Volker Türk a lui aussi mis en garde plus tôt dans la journée contre « une escalade dangereuse ».
« J’appelle fermement à la retenue. Reprenez les négociations et mettez un terme à la souffrance », a déclaré le Haut-Commissaire dans un communiqué, en soulignant que le nombre de civils tués au cours des quatre premiers mois de l’année – 815 – est en augmentation de 21 % par rapport à la même période de 2025.

AFP
Ces déclarations interviennent quelques jours après l’une des attaques russes les plus meurtrières à Kyïv depuis le début de la guerre en 2022, où 24 personnes ont péri lors du bombardement d’un immeuble résidentiel dans la nuit du 13 au 14 mai.
« Le droit humanitaire international exige que les parties à un conflit prennent toutes les précautions possibles pour éviter de porter atteinte aux civils », a souligné M. Türk.
Il ne s’agit pas simplement de « suggestions ou de recommandations, mais d’obligations contraignantes engageant la responsabilité juridique des personnes concernées », at-il insisté.

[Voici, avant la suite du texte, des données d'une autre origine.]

(** * Whisper ASR server: a shallow embedding of [docker/whisper-asr/server.py]

    The development models the request handlers of the speech-to-text
    service: the cached model handle ([get_model]), the two engine
    branches of [transcribe] and [detect_language], and the temporary
    audio file that every request creates and removes.

    The inference libraries (torch, whisper, faster_whisper), the
    temporary-file name supply and [os.path.splitext] are external to the
    repository; they are collected in the record [Libs] and every theorem
    quantifies over them.

    Modelling choices:
    - the state is the global [model], the file system, and a log of the
      load operations the libraries have executed; [logger] calls change
      none of them and are left out;
    - what a library raises is an instance of [Exception], so that the
      [except Exception] clauses catch it;
    - a probability is the rational value of the float (no NaN);
    - creating the temporary file, reading the upload and writing it
      happen before the [try] block; a request is served with at most one
      of these steps raising ([SaveFailure]), and [transcribe],
      [detect_language] and [app] are the handlers on a request whose
      upload is saved without error. *)

From Stdlib Require Import QArith.
From stdpp Require Import base strings gmap list.

Local Open Scope string_scope.

(** ** Python strings

    A [str] is modelled as a [string] whose characters are read as code
    points below 256. *)

Module Str.

(** [str.isspace] on one character: TAB, LF, VT, FF, CR, the separators
    FS, GS, RS, US, the space, NEL (0x85) and NBSP (0xA0). *)
Definition isspace (c : Ascii.ascii) : bool :=
  let n := Ascii.nat_of_ascii c in
  (((9 <=? n) && (n <=? 13)) || ((28 <=? n) && (n <=? 32))
   || (n =? 133) || (n =? 160))%nat.

(** [s.lstrip()] *)
Fixpoint lstrip (s : string) : string :=
  match s with
  | EmptyString => EmptyString
  | String c r => if isspace c then lstrip r else s
  end.

Definition is_empty (s : string) : bool :=
  match s with EmptyString => true | String _ _ => false end.

(** [s.rstrip()] *)
Fixpoint rstrip (s : string) : string :=
  match s with
  | EmptyString => EmptyString
  | String c r =>
      let r' := rstrip r in
      if isspace c && is_empty r' then EmptyString else String c r'
  end.

(** [s.strip()] *)
Definition strip (s : string) : string := rstrip (lstrip s).

(** [sep.join(l)] *)
Fixpoint join (sep : string) (l : list string) : string :=
  match l with
  | [] => EmptyString
  | [x] => x
  | x :: rest => x +:+ sep +:+ join sep rest
  end.

(** Whitespace only. *)
Fixpoint all_space (s : string) : bool :=
  match s with
  | EmptyString => true
  | String c r => isspace c && all_space r
  end.

(** Whitespace at the left end, at the right end. *)
Definition starts_with_space (s : string) : bool :=
  match s with EmptyString => false | String c _ => isspace c end.

Fixpoint ends_with_space (s : string) : bool :=
  match s with
  | EmptyString => false
  | String c EmptyString => isspace c
  | String _ r => ends_with_space r
  end.

End Str.

(** ** Python values that cross the engine boundary *)

Inductive pyval :=
| PyNone
| PyStr (s : string)
| PyInt (z : Z).

(** [Optional[str]] form parameter as a Python value. *)
Definition of_optional (o : option string) : pyval :=
  match o with None => PyNone | Some s => PyStr s end.

(** An instance of [Exception]: its class name and [str(e)]. *)
Record Exception := mkExc { exc_class : string; exc_msg : string }.

Definition str (e : Exception) : string := exc_msg e.

Definition KeyError (key : string) : Exception :=
  mkExc "KeyError" ("'" +:+ key +:+ "'").
Definition AttributeError (msg : string) : Exception :=
  mkExc "AttributeError" msg.
Definition ValueError (msg : string) : Exception := mkExc "ValueError" msg.
Definition FileNotFoundError (path : string) : Exception :=
  mkExc "FileNotFoundError"
        ("[Errno 2] No such file or directory: '" +:+ path +:+ "'").

(** What leaves a handler when it raises: the [HTTPException] built by the
    handler, or an exception that no [except] clause rewrote. *)
Inductive Raised :=
| HTTPException (status_code : Z) (detail : string)
| Propagated (e : Exception).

Le Haut-Commissariat des Nations unies aux droits de l’homme a également pointé une attaque menée par les forces armées ukrainiennes contre un dortoir et un lycée professionnel de Starobilsk, dans une région de l’est du pays contrôlé par la Russie dans la nuit du 21 au 22 mai, qui a tué 21 personnes et en a blessé 44 selon Moscou.
L’organisation onusienne a « procédé à un examen approfondi des informations disponibles publiquement, qui indiquent que le complexe scolaire était en fonctionnement au moment de l’attaque et que des civils – dont de nombreux élèves – ont été tués ou blessés ».
Dix-huit des personnes tuées étaient des femmes, a détaillé le Haut-Commissariat, soulignant que des attaques ukrainiennes avaient également tué et blessé des civils en Russie même.
Volker Türk a appelé les autorités ukrainiennes et russes à mener « des enquêtes rapides, indépendantes et efficaces, et à traduire les responsables en justice ».